▶ What you need to do
Once you reach the line containing "(* ===== verification/EptRange.v ===== *)" in the entries below, write out that line and each one after it down to the line containing "Definition DEFAULT_APIC_PHYS : Z", exactly and with nothing added.

▶ Material shown

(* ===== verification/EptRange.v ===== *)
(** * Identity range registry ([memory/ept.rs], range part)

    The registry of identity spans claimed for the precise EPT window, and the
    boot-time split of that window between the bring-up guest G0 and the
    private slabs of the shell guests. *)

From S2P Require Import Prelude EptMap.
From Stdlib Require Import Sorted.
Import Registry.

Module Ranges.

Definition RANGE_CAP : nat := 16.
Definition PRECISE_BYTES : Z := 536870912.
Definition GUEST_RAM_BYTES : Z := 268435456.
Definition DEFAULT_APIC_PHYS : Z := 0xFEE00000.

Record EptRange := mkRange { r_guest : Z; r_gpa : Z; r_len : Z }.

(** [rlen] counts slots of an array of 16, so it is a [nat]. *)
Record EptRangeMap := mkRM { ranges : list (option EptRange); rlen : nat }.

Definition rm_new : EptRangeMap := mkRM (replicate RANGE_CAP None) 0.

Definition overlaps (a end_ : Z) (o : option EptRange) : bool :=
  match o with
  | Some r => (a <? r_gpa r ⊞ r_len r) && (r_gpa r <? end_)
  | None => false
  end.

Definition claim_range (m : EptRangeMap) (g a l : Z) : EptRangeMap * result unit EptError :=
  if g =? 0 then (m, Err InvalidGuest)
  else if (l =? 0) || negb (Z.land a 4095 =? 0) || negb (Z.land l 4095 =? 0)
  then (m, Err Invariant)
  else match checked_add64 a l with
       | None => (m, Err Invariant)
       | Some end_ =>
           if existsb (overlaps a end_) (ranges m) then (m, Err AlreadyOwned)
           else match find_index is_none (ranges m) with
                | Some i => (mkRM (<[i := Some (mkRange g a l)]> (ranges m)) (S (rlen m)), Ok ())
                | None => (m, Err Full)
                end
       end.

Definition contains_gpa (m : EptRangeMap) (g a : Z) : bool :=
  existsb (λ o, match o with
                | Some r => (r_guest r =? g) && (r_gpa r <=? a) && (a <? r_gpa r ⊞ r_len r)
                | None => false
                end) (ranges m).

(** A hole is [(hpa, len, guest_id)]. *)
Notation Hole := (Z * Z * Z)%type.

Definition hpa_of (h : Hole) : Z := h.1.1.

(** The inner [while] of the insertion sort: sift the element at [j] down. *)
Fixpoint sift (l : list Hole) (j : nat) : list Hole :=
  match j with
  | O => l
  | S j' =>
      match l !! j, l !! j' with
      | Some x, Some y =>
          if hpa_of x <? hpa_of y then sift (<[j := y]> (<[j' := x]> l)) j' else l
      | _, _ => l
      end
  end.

---

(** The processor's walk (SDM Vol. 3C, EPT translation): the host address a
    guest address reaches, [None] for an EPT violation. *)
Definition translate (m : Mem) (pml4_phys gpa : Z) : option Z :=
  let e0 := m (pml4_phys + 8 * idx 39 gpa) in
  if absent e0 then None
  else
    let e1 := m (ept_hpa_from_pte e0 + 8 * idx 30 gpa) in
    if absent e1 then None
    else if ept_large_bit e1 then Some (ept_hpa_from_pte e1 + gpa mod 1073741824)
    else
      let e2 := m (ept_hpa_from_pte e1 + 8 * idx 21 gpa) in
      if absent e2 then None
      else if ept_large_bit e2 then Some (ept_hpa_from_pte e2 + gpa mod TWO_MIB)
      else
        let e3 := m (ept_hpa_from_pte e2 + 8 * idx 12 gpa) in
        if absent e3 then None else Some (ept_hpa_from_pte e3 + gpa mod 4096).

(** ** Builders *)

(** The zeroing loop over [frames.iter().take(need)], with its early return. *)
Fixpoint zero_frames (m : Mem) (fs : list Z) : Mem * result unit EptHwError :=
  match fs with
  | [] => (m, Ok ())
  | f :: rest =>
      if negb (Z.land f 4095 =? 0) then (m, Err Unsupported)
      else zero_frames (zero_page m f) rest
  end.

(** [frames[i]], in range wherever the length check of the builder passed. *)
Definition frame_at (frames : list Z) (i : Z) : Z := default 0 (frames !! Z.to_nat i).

---

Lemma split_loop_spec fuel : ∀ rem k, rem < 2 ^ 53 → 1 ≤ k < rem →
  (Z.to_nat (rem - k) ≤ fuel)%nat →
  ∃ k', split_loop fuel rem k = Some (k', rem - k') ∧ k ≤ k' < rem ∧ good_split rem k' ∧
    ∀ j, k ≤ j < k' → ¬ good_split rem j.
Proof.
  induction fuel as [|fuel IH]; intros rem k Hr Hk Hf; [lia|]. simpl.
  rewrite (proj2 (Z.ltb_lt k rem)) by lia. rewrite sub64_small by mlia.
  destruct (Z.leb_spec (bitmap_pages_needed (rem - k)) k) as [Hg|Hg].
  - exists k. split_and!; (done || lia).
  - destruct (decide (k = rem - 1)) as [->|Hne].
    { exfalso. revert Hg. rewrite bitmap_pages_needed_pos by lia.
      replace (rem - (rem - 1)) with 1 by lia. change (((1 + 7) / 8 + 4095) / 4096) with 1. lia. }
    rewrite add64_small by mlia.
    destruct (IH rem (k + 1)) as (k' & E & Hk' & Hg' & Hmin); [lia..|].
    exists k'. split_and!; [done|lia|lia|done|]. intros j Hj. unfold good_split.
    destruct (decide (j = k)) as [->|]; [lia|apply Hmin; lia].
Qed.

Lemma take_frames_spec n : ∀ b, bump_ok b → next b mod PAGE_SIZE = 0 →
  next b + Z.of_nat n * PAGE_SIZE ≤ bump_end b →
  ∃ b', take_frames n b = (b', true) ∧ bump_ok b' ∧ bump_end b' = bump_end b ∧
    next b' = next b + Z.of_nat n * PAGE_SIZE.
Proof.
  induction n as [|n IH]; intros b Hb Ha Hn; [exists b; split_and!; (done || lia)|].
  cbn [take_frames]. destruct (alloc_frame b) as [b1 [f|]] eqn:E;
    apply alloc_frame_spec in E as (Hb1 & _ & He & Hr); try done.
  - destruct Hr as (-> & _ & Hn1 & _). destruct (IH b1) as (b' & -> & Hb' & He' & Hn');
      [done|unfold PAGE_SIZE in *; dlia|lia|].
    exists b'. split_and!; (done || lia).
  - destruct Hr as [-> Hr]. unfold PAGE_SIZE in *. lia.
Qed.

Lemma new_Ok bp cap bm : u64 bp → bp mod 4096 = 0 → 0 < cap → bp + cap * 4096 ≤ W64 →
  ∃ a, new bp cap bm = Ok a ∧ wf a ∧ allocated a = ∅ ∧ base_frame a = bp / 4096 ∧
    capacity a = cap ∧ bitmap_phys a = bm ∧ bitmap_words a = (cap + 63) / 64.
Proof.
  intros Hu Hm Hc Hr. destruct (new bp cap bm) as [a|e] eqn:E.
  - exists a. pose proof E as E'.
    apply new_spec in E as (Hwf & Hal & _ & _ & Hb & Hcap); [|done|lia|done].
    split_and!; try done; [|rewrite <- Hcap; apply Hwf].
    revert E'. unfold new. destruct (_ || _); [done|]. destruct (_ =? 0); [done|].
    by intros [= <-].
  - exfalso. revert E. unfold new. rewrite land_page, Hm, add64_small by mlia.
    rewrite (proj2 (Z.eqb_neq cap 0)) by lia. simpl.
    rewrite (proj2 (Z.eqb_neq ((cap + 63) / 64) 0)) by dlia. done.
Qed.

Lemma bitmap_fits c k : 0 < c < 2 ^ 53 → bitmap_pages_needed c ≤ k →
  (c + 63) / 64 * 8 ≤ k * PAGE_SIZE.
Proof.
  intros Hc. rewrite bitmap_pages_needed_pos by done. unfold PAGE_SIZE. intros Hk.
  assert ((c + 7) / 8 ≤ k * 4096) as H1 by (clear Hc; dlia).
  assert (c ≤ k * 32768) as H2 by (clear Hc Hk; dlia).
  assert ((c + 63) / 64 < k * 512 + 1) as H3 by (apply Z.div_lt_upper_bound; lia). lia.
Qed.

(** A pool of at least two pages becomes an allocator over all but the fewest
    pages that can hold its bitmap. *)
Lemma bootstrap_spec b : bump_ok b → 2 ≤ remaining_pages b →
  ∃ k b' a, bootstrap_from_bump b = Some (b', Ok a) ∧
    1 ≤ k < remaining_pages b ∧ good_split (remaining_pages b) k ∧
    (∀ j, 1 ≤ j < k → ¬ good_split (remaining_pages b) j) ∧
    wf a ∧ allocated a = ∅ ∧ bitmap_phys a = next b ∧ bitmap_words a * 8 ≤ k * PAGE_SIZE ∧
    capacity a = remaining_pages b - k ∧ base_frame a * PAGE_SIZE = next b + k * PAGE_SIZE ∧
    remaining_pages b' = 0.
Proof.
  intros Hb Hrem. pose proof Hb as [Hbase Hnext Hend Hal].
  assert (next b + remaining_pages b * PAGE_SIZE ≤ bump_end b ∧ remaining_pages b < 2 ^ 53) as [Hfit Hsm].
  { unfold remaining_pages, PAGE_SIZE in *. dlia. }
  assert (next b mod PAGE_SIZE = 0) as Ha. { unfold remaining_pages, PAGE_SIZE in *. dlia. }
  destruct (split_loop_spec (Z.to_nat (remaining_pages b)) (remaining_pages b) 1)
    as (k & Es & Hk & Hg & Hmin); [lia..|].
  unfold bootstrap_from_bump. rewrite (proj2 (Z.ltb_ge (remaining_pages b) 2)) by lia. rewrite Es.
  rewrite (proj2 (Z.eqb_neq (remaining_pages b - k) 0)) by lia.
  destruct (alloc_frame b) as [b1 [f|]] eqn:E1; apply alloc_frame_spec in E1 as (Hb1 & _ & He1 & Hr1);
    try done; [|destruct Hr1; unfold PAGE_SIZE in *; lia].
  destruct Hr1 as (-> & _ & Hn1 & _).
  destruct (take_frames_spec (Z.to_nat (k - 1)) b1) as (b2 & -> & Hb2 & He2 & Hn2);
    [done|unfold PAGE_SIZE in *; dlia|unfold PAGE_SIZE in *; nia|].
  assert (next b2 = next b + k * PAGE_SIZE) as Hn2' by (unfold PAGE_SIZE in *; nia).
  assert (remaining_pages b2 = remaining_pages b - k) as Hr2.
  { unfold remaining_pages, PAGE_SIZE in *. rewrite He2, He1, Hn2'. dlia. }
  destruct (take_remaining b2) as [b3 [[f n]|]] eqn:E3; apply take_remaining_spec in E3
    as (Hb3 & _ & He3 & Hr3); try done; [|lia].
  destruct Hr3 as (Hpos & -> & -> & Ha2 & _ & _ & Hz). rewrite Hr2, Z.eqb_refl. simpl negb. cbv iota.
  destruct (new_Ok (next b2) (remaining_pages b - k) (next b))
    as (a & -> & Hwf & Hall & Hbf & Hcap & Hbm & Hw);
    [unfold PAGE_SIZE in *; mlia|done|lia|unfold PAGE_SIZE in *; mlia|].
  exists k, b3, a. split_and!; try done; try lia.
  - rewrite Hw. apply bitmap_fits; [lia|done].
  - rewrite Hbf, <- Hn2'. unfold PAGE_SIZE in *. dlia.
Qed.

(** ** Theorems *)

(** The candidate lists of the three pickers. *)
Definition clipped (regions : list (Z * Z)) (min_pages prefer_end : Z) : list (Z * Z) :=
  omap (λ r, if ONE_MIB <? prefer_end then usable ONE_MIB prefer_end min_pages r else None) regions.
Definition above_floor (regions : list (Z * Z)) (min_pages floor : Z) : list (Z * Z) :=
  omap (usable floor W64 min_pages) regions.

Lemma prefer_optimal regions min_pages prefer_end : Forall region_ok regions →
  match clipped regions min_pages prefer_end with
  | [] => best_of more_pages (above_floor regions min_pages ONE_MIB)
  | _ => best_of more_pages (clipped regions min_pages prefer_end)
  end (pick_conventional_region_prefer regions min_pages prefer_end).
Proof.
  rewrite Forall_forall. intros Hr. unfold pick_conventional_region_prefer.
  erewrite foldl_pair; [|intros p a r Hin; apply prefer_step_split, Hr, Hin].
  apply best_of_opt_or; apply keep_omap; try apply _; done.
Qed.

▶ Answer section
(* ===== verification/EptRange.v ===== *)
(** * Identity range registry ([memory/ept.rs], range part)

    The registry of identity spans claimed for the precise EPT window, and the
    boot-time split of that window between the bring-up guest G0 and the
    private slabs of the shell guests. *)

From S2P Require Import Prelude EptMap.
From Stdlib Require Import Sorted.
Import Registry.

Module Ranges.

Definition RANGE_CAP : nat := 16.
Definition PRECISE_BYTES : Z := 536870912.
Definition GUEST_RAM_BYTES : Z := 268435456.
Definition DEFAULT_APIC_PHYS : Z := 0xFEE00000.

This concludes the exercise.